The Bitef hub and press office this year is the café in Belgrade where the Serbian revolutionaries hatched their plan to assassinate the Archduke Franz Ferdinand in Sarajevo. And I spent some time talking, sipping coffee and tapping on my iPad while seated directly beneath a photograph of Gavrilo Princip, the man who fired the fateful shot. Like Zelig in the Woody Allen film, I felt, however spuriously, that I was a part of history, or at least marginally implicated.
This often happens in Bitef, where I’ve been going for many years, originally when invited as editor of a theatre magazine; Bitef was an essential melting pot of East and West during the Cold War. I was there when Tito had just died – the occasion marked with a production of Hamlet which became an urgent polemic about the succession – and I was there, in the streets, on the night when Milosevic was defeated in the election, with a sense of military occupation reinforced by a Ukrainian version of Three Sisters on the main stage of the National Theatre right there in the Republic Square, the heart of the city.
So, whereas our own theatre has commemorated the centenary in a series of plays about the British involvement on the Western Front, Bitef reconsiders the upheavals in the Austro-Hungarian and Ottoman empires that defined the country that became the former Yugoslavia before tearing itself apart in the tragic wars of the 1990s. For the Serbs, this centenary is not about trench warfare but all warfare, invasion, genocide, collaboration and ethnic cleansing.

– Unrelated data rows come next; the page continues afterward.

(** The binary search and two blocks find what a scan of the whole table
    would. *)
Lemma seekBlocks_spec r rs target :
  rmodels r rs -> rs <> [] ->
  exists r', seekBlocks 2 r (startBlock r target) target = (r', Ok (seek_rec target rs))
    /\ rmodels r' rs.
Proof.
  intros Hr Hne. pose proof Hr as [(blocks & tail & Hf & Hi & -> & Hnb) Hwf Hs _ _ _].
  assert (blocks <> []) as Hne' by (by intros ->).
  destruct (startBlock_spec r blocks target Hi Hs Hnb Hne') as (b & Hb & Hbefore & Hafter).
  set (i := startBlock r target) in *.
  assert (seek_rec target (concat blocks) = seek_rec target (b ++ concat (drop (S i) blocks))) as ->.
  { rewrite <- (take_drop_middle blocks i b Hb) at 1. rewrite concat_app, seek_rec_app_lt by done.
    done. }
  rewrite (seekBlocks_block r blocks tail _ 1 i b target Hf Hi Hwf Hb Hr).
  destruct (seek_rec target b) as [x|] eqn:Hx.
  { rewrite (seek_rec_app_Some _ _ _ x) by done. eexists. split; [done|]. by apply rmodels_addBlockRead. }
  rewrite (seek_rec_app_lt target b) by (by apply seek_rec_None).
  pose proof (rmodels_addBlockRead _ _ Hr) as Hr1.
  destruct (blocks !! S i) as [b'|] eqn:Hb'.
  - rewrite (seekBlocks_block (addBlockRead r) blocks tail _ 0 (S i) b' target Hf Hi Hwf Hb' Hr1).
    specialize (Hafter b' eq_refl). rewrite Forall_lookup in Hnb. pose proof (Hnb _ _ Hb') as Hn.
    destruct b' as [|y bs]; [done|]. cbn [first_key] in Hafter.
    erewrite drop_S by exact Hb'. cbn [concat app seek_rec].
    assert (~ record.Key y <b target) as Hny by (apply not_blt; border).
    rewrite !decide_False by done. eexists. split; [done|]. by apply rmodels_addBlockRead.
  - cbn [seekBlocks addBlockRead r_index]. rewrite Hi, index_of_lookup, Hb'.
    cbn [fmap option_fmap option_map].
    apply lookup_ge_None in Hb'. rewrite drop_ge by done. eauto.
Qed.

(** The reads in terms of the seek of Versions.v. *)
Lemma rmodels_index_nil r rs : rmodels r rs -> len (r_index r) = 0 <-> rs = [].
Proof.
  intros [(blocks & tail & _ & Hi & -> & Hnb) _ _ _ _ _]. rewrite Hi, len_eq_0.
  destruct blocks as [|b bs]; [done|]. apply Forall_cons in Hnb as [Hb _].
  split; [done|]. by destruct b.
Qed.

Lemma seek_rec_result rs target :
  Forall (fun x => exists k t, is_u64 t /\ record.Key x = Encode k t) rs ->
  match seek_rec target rs with
  | None => drop_lt target (table_of rs) = []
  | Some x => exists uk t rest, is_u64 t /\ record.Key x = Encode uk t
      /\ drop_lt target (table_of rs) = (Encode uk t, record.Op x :: record.Value x) :: rest
      /\ x ∈ rs
  end.
Proof.
  intros Hk. pose proof (seek_rec_drop_lt target rs) as Hd.
  destruct (seek_rec target rs) as [x|] eqn:E; [|done]. destruct Hd as [rest Hd].
  assert (x ∈ rs) as Hin.
  { clear Hk Hd. induction rs as [|r rs IH]; cbn in E; [done|]. apply elem_of_cons.
    case_decide; [right; auto|]. injection E as ->. auto. }
  rewrite Forall_forall in Hk. destruct (Hk _ Hin) as (uk & t & Ht & Ek).
  exists uk, t, rest. rewrite <- Ek. done.
Qed.

(** Keys the filter rejects are not in the table. *)
Lemma mayContain_false r rs k :
  rmodels r rs -> mayContain r k = Some false ->
  forall s, seek_result (table_of rs) k s = None.
Proof.
  intros Hr Hf s. unfold seek_result. destruct (drop_lt (Encode k s) (table_of rs)) as [|e l] eqn:E; [done|].
  rewrite decide_False; [done|]. intros Hk.
  assert (e ∈ table_of rs) as Hin.
  { apply (elem_of_drop_lt (Encode k s)); [apply Hr|]. rewrite E. apply elem_of_cons. auto. }
  apply list_elem_of_fmap in Hin as (x & -> & Hin). cbn in Hk.
  destruct (rm_filter _ _ Hr) as [Hyes _]. specialize (Hyes x Hin). rewrite Hk, Hf in Hyes. done.
Qed.

Lemma sst_GetAsOf_seek r rs k s :
  rmodels r rs ->
  exists r', rmodels r' rs
    /\ GetAsOf r k s
       = (r', Ok ((fun e => as_of_result (match e.2 with [] => (x00, []) | o :: v => (o, v) end))
                  <$> seek_result (table_of rs) k s)).
Proof.
  intros Hr. unfold GetAsOf. rewrite (rm_open _ _ Hr).
  case_decide as H0; [apply (rmodels_index_nil r rs Hr) in H0 as ->; eauto|].
  destruct (mayContain r k) as [[|]|] eqn:Hm.
  - assert (rs <> []) as Hne by (intros ->; by apply H0, (rmodels_index_nil r [])).
    destruct (seekBlocks_spec r rs (Encode k s) Hr Hne) as (r' & -> & Hr'). exists r'.
    split; [done|]. f_equal. cbn [mbind outcome_bind].
    pose proof (seek_rec_result rs (Encode k s) (rm_keys _ _ Hr)) as Hs. unfold seek_result.
    destruct (seek_rec (Encode k s) rs) as [x|]; [|by rewrite Hs].
    destruct Hs as (uk & t & rest & Ht & Ek & -> & _). rewrite Ek, Decode_Encode by done.
    cbn [fst]. rewrite UserKey_Encode. destruct (decide (uk = k)) as [->|Hne'].
    + rewrite decide_False by tauto. cbn. unfold as_of_result. cbn. by case_decide.
    + by rewrite decide_True.
  - exists r. split; [done|]. by rewrite (mayContain_false r rs).
  - exfalso. by apply (proj2 (rm_filter _ _ Hr) k).
Qed.

Lemma sst_NewestVersionTS_seek r rs k :
  rmodels r rs ->
  exists r', rmodels r' rs
    /\ NewestVersionTS r k
       = (r', Ok ((fun e => Timestamp e.1) <$> seek_result (table_of rs) k max_u64)).
Proof.
  intros Hr. unfold NewestVersionTS. rewrite (rm_open _ _ Hr).
  case_decide as H0; [apply (rmodels_index_nil r rs Hr) in H0 as ->; eauto|].
  destruct (mayContain r k) as [[|]|] eqn:Hm.
  - assert (rs <> []) as Hne by (intros ->; by apply H0, (rmodels_index_nil r [])).
    destruct (seekBlocks_spec r rs (Encode k max_u64) Hr Hne) as (r' & -> & Hr'). exists r'.
    split; [done|]. f_equal. cbn [mbind outcome_bind].
    pose proof (seek_rec_result rs (Encode k max_u64) (rm_keys _ _ Hr)) as Hs. unfold seek_result.
    destruct (seek_rec (Encode k max_u64) rs) as [x|]; [|by rewrite Hs].
    destruct Hs as (uk & t & rest & Ht & Ek & -> & _). rewrite Ek, Decode_Encode by done.
    cbn [fst]. rewrite UserKey_Encode. destruct (decide (uk = k)) as [->|Hne'].
    + rewrite decide_False by tauto. cbn. by rewrite Timestamp_Encode.
    + by rewrite decide_True.
  - exists r. split; [done|]. by rewrite (mayContain_false r rs).
  - exfalso. by apply (proj2 (rm_filter _ _ Hr) k).
Qed.

(** ** Full iteration *)

Section iterate_lemmas.
Context {A : Type}.
Variable fn : byte -> bytes -> bytes -> A -> A * bool.

Fixpoint iter_recs (rs : list record.Rec) (acc : A) : A * bool :=
  match rs with
  | [] => (acc, true)
  | r :: rs' =>
      match fn (record.Op r) (record.Key r) (record.Value r) acc with
      | (acc', false) => (acc', false)
      | (acc', true) => iter_recs rs' acc'
      end
  end.

Lemma iter_recs_app a b acc :
  iter_recs (a ++ b) acc
  = (let '(acc', more) := iter_recs a acc in if more : bool then iter_recs b acc' else (acc', false)).
Proof.
  revert acc. induction a as [|r a IH]; intros acc; cbn; [done|].
  destruct (fn _ _ _ acc) as [acc' []]; [apply IH|done].
Qed.

Lemma Iterate_block_spec base rs : forall pre fuel acc,
  Forall record.wf rs -> (length rs < fuel)%nat ->
  Iterate_block fn fuel base (record.encs pre ++ record.encs rs) (len (record.encs pre)) acc
  = (let '(acc', more) := iter_recs rs acc in (acc', Ok more)).
Proof.
  induction rs as [|r rs IH]; intros pre fuel acc Hrs Hf;
    (destruct fuel as [|fuel]; [cbn in Hf; lia|]); cbn [Iterate_block iter_recs].
  - rewrite app_nil_r, decide_False by lia. done.
  - apply Forall_cons in Hrs as [Hr Hrs]. rewrite record.encs_cons, record.drop_encs.
    rewrite decide_True by (rewrite !len_app, record.len_record_Encode;
      pose proof (record.size_pos r); pose proof (len_nonneg (record.encs rs)); lia).
    rewrite record.Decode_record by done. destruct (fn _ _ _ acc) as [acc' []]; [|done].
    rewrite <- record.len_encs_snoc.
    replace (record.encs pre ++ record.Encode r ++ record.encs rs)
      with (record.encs (pre ++ [r]) ++ record.encs rs)
      by (rewrite record.encs_app, record.encs_cons, app_nil_r, <- !app_assoc; done).
    apply IH; [done|cbn in Hf; lia].
Qed.

Lemma Iterate_blocks_spec r blocks tail : forall done_ todo acc,
  r_file r = record.encs (concat blocks) ++ tail -> Forall record.wf (concat blocks) ->
  blocks = done_ ++ todo ->
  Iterate_blocks fn r (index_of (len (record.encs (concat done_))) todo) acc
  = ((iter_recs (concat todo) acc).1, Ok tt).
Proof.
  intros done_ todo. revert done_. induction todo as [|b bs IH]; intros done_ acc Hf Hwf Hb;
    cbn [index_of Iterate_blocks concat]; [done|].
  assert (blocks !! length done_ = Some b) as Hlk by (by rewrite Hb, list_lookup_middle).
  pose proof (pread_block blocks tail _ b Hlk) as Hp. rewrite Hb in Hp at 2.
  rewrite take_app_length, Z.add_0_l in Hp. cbn [ie_blockOffset ie_blockSize].
  rewrite Hf, Hp. pose proof (wf_concat _ _ _ _ Hwf Hlk) as Hwfb.
  pose proof (Iterate_block_spec (len (record.encs (concat done_))) b []
                (S (length (record.encs b))) acc Hwfb) as Hs.
  cbn [app record.encs concat fmap list_fmap] in Hs. change (len []) with 0 in Hs.
  fold (record.encs b) in Hs. rewrite Hs by (pose proof (record.length_encs b); lia).
  rewrite iter_recs_app. destruct (iter_recs b acc) as [acc' []]; [|done].
  specialize (IH (done_ ++ [b]) acc' Hf Hwf). rewrite <- app_assoc in IH. specialize (IH Hb).
  rewrite concat_app, record.encs_app, len_app in IH. cbn [concat] in IH.
  rewrite app_nil_r in IH. exact IH.
Qed.
(* ===== verification/SSTIter.v ===== *)
(** * Table iterators (internal/sstable/iterator.go)

    A forward cursor over the records of a table whose user key is in
    [start, end).  The reader is shared with the rest of the store, so it is
    passed to and returned from every operation; the iterator only keeps its
    position and block buffer. *)

From Stdlib Require Import ZArith Lia.
From Stdlib Require Import Strings.Byte.
From stdpp Require Import base list gmap sorting.
From S2P Require Import Prelude.
From S2P Require Import MvccKey.
From S2P Require Import Versions.
From S2P Require Import RecordFmt.
From S2P Require Import Bloom.
From S2P Require Import SSTable.

#[local] Open Scope Z_scope.
#[local] Open Scope bytes_scope.

Module iterator.
Import sstable.

Record Iterator := MkIterator {
  endUser : option bytes;
  blockIdx : nat;
  buf : bytes;
  offset : Z;
  encKey : bytes;
  value : bytes;
  op : byte;
  valid : bool;
  err : option error
}.

Definition set_valid (it : Iterator) (b : bool) : Iterator :=
  MkIterator (endUser it) (blockIdx it) (buf it) (offset it) (encKey it) (value it) (op it) b (err it).

Definition set_err (it : Iterator) (e : error) : Iterator :=
  MkIterator (endUser it) (blockIdx it) (buf it) (offset it) (encKey it) (value it) (op it)
    (valid it) (Some e).

Definition set_blockIdx (it : Iterator) (i : nat) : Iterator :=
  MkIterator (endUser it) i (buf it) (offset it) (encKey it) (value it) (op it) (valid it) (err it).

Definition set_offset (it : Iterator) (o : Z) : Iterator :=
  MkIterator (endUser it) (blockIdx it) (buf it) o (encKey it) (value it) (op it) (valid it) (err it).

Definition set (it : Iterator) (enc val : bytes) (o : byte) : Iterator :=
  MkIterator (endUser it) (blockIdx it) (buf it) (offset it) enc val o true (err it).

(** An index out of range panics; reading from a closed file is an error. *)
Definition loadBlock (r : Reader) (it : Iterator) (i : nat) : outcome error (Reader * Iterator) :=
  match r_index r !! i with
  | None => Panic
  | Some blk =>
      if r_closed r then Err ErrRead
      else
        match pread (r_file r) (ie_blockOffset blk) (ie_blockSize blk) with
        | None => Err ErrRead
        | Some b =>
            Ok (addBlockRead r,
                MkIterator (endUser it) (blockIdx it) b 0 (encKey it) (value it) (op it) (valid it)
                  (err it))
        end
  end.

And the plays reflected that – notably a brilliant Polish production that re-cast the mythical stories of Agamemnon and Clytemnestra, Alcestis and her self-sacrifice, the labours of Hercules, in the context of collaboration with the Nazis in the death camp at Treblinka. It is always a Bitef priority – and one that just happens, never "enforced" – that classical drama is about the here and now. And that is what great directors are for, to make those connections; there is no play in the Balkans, or indeed Eastern Europe, that is not political.
Everything is urgent, everything is pressing. The Bitef selectors – Anja Suša and Jovan Cirilov – always draw themes, and write great essays, around their choices, not to set an agenda, but to "make a festival," which is the very opposite of what happens in Edinburgh, for instance, where the international programme is mostly compiled by what is made commercially available to the director, and the fringe is mostly "open access" and without any kind of quality control (except at the Traverse, and I’m not too sure about that this year). Bitef believes in the efficacy of art.
This year’s Bitef – the forty-eighth since 1967, with no year missing, even at the height of the wars – was sub-titled "Past is Present" and so it was hugely ironic that easily the worst play I saw not only bore that title but deviated badly from the historic and political imperatives in the bland and boring "home movie" theatricality of a Bangladeshi documentary filmmaker living in Berlin whose subject is his own family. Needless to say, perhaps, the show was Swiss, and it’s a mystery to me as to how it slipped through the Bitef net.
The main Bitef programme is surrounded by related talks, discussion and workshops, not a fringe as such, though I was struck by an event from Sweden at the Centre for Cultural Decontamination (a vibrant ICA-like venue started in a lovely old Belgrade town house in direct response to the wars of the 1990s) which used vox pop stories, à la Alecky Blythe, to investigate the possibility of there being such a thing as a good deed in a naughty night of a world.
These stories, edited into a simply staged show (a few chairs, a few actors) Acts of Goodness came from the Backa Theatre in Gothenburg, Sweden. A mugger returns the scene of his crime and comforts his victim. A wife goes crazy when her husband offers to hold the fort while she goes on holiday. A do-gooding liberal girl takes in a homeless person. All of these situations were rife with energy, tension, fear. And in a supplementary anthology of testimony, we heard the story of a transgender boy/girl in rough house, working class Warrington is given an unexpectedly easy ride when he/she meets an old school friend in a social context.
After just a few days at Bitef I’m already suffering withdrawal symptoms. Luckily for me, last night‘s outlandish Berlin production of Ibsen’s An Enemy of the People by middle-aged enfant terrible Thomas Ostermeier made me feel right back at Bitef again. It ends on Sunday: don’t miss it.